Set down all of the lines below exactly as they are given.

BEGIN ENTRIES SHOWN

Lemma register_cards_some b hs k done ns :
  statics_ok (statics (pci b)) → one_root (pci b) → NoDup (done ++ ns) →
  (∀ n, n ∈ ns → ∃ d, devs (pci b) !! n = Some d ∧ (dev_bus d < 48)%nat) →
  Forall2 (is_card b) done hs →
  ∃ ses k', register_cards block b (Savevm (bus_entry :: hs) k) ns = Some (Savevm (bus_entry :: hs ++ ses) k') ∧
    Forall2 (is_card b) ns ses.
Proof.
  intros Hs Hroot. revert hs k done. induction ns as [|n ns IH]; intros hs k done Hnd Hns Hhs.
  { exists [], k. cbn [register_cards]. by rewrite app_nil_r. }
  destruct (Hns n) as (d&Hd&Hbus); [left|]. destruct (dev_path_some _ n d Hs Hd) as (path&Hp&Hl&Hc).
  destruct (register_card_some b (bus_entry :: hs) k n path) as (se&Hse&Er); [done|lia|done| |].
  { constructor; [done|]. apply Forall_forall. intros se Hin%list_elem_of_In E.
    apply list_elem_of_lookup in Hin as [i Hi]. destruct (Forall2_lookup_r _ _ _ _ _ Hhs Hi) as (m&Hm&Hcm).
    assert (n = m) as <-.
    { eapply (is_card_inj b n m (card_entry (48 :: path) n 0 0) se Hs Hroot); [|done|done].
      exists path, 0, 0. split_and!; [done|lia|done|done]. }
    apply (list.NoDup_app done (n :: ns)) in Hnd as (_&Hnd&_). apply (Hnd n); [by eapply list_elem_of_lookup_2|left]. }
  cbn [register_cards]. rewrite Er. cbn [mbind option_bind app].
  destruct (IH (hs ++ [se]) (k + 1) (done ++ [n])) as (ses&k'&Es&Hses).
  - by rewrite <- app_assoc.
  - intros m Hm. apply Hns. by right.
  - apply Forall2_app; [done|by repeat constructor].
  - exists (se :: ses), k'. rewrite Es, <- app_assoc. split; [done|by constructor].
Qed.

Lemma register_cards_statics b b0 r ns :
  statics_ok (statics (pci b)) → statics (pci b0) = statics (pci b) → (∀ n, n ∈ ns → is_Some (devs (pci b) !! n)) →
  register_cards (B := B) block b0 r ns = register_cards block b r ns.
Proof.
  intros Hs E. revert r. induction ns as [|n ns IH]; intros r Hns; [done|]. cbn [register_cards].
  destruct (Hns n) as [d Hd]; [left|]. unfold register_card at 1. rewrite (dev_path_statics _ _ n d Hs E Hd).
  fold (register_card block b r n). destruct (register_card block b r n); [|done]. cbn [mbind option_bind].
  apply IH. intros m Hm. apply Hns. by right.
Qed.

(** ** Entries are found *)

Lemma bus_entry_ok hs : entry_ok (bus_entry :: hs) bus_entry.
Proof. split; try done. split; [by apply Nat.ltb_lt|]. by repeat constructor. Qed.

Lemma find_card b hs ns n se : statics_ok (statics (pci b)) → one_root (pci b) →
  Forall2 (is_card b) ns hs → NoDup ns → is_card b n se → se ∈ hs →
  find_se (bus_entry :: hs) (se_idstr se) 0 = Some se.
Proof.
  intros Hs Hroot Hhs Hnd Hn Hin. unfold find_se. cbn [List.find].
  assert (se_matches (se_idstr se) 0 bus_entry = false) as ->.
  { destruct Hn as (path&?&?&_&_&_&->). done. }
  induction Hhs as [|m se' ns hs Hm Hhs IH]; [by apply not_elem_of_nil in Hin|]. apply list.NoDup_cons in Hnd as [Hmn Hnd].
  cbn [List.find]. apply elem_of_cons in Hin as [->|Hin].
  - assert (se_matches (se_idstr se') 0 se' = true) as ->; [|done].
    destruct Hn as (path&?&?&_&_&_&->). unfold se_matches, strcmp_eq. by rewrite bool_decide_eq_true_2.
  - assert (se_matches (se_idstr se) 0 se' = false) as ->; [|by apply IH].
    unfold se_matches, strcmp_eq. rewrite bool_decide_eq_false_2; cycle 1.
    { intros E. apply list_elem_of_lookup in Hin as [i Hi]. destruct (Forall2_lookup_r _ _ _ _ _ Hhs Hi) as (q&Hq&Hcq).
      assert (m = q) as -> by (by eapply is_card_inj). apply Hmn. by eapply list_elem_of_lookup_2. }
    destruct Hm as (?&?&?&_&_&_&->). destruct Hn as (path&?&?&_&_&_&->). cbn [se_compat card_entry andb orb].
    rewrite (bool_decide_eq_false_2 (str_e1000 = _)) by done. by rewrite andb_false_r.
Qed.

END ENTRIES SHOWN

# EXERCISE ANSWER:
Lemma register_cards_some b hs k done ns :
  statics_ok (statics (pci b)) → one_root (pci b) → NoDup (done ++ ns) →
  (∀ n, n ∈ ns → ∃ d, devs (pci b) !! n = Some d ∧ (dev_bus d < 48)%nat) →
  Forall2 (is_card b) done hs →
  ∃ ses k', register_cards block b (Savevm (bus_entry :: hs) k) ns = Some (Savevm (bus_entry :: hs ++ ses) k') ∧
    Forall2 (is_card b) ns ses.
Proof.
  intros Hs Hroot. revert hs k done. induction ns as [|n ns IH]; intros hs k done Hnd Hns Hhs.
  { exists [], k. cbn [register_cards]. by rewrite app_nil_r. }
  destruct (Hns n) as (d&Hd&Hbus); [left|]. destruct (dev_path_some _ n d Hs Hd) as (path&Hp&Hl&Hc).
  destruct (register_card_some b (bus_entry :: hs) k n path) as (se&Hse&Er); [done|lia|done| |].
  { constructor; [done|]. apply Forall_forall. intros se Hin%list_elem_of_In E.
    apply list_elem_of_lookup in Hin as [i Hi]. destruct (Forall2_lookup_r _ _ _ _ _ Hhs Hi) as (m&Hm&Hcm).
    assert (n = m) as <-.
    { eapply (is_card_inj b n m (card_entry (48 :: path) n 0 0) se Hs Hroot); [|done|done].
      exists path, 0, 0. split_and!; [done|lia|done|done]. }
    apply (list.NoDup_app done (n :: ns)) in Hnd as (_&Hnd&_). apply (Hnd n); [by eapply list_elem_of_lookup_2|left]. }
  cbn [register_cards]. rewrite Er. cbn [mbind option_bind app].
  destruct (IH (hs ++ [se]) (k + 1) (done ++ [n])) as (ses&k'&Es&Hses).
  - by rewrite <- app_assoc.
  - intros m Hm. apply Hns. by right.
  - apply Forall2_app; [done|by repeat constructor].
  - exists (se :: ses), k'. rewrite Es, <- app_assoc. split; [done|by constructor].
Qed.

Lemma register_cards_statics b b0 r ns :
  statics_ok (statics (pci b)) → statics (pci b0) = statics (pci b) → (∀ n, n ∈ ns → is_Some (devs (pci b) !! n)) →
  register_cards (B := B) block b0 r ns = register_cards block b r ns.
Proof.
  intros Hs E. revert r. induction ns as [|n ns IH]; intros r Hns; [done|]. cbn [register_cards].
  destruct (Hns n) as [d Hd]; [left|]. unfold register_card at 1. rewrite (dev_path_statics _ _ n d Hs E Hd).
  fold (register_card block b r n). destruct (register_card block b r n); [|done]. cbn [mbind option_bind].
  apply IH. intros m Hm. apply Hns. by right.
Qed.

(** ** Entries are found *)

Lemma bus_entry_ok hs : entry_ok (bus_entry :: hs) bus_entry.
Proof. split; try done. split; [by apply Nat.ltb_lt|]. by repeat constructor. Qed.

Lemma find_card b hs ns n se : statics_ok (statics (pci b)) → one_root (pci b) →
  Forall2 (is_card b) ns hs → NoDup ns → is_card b n se → se ∈ hs →
  find_se (bus_entry :: hs) (se_idstr se) 0 = Some se.
Proof.
  intros Hs Hroot Hhs Hnd Hn Hin. unfold find_se. cbn [List.find].
  assert (se_matches (se_idstr se) 0 bus_entry = false) as ->.
  { destruct Hn as (path&?&?&_&_&_&->). done. }
  induction Hhs as [|m se' ns hs Hm Hhs IH]; [by apply not_elem_of_nil in Hin|]. apply list.NoDup_cons in Hnd as [Hmn Hnd].
  cbn [List.find]. apply elem_of_cons in Hin as [->|Hin].
  - assert (se_matches (se_idstr se') 0 se' = true) as ->; [|done].
    destruct Hn as (path&?&?&_&_&_&->). unfold se_matches, strcmp_eq. by rewrite bool_decide_eq_true_2.
  - assert (se_matches (se_idstr se) 0 se' = false) as ->; [|by apply IH].
    unfold se_matches, strcmp_eq. rewrite bool_decide_eq_false_2; cycle 1.
    { intros E. apply list_elem_of_lookup in Hin as [i Hi]. destruct (Forall2_lookup_r _ _ _ _ _ Hhs Hi) as (q&Hq&Hcq).
      assert (m = q) as -> by (by eapply is_card_inj). apply Hmn. by eapply list_elem_of_lookup_2. }
    destruct Hm as (?&?&?&_&_&_&->). destruct Hn as (path&?&?&_&_&_&->). cbn [se_compat card_entry andb orb].
    rewrite (bool_decide_eq_false_2 (str_e1000 = _)) by done. by rewrite andb_false_r.
Qed.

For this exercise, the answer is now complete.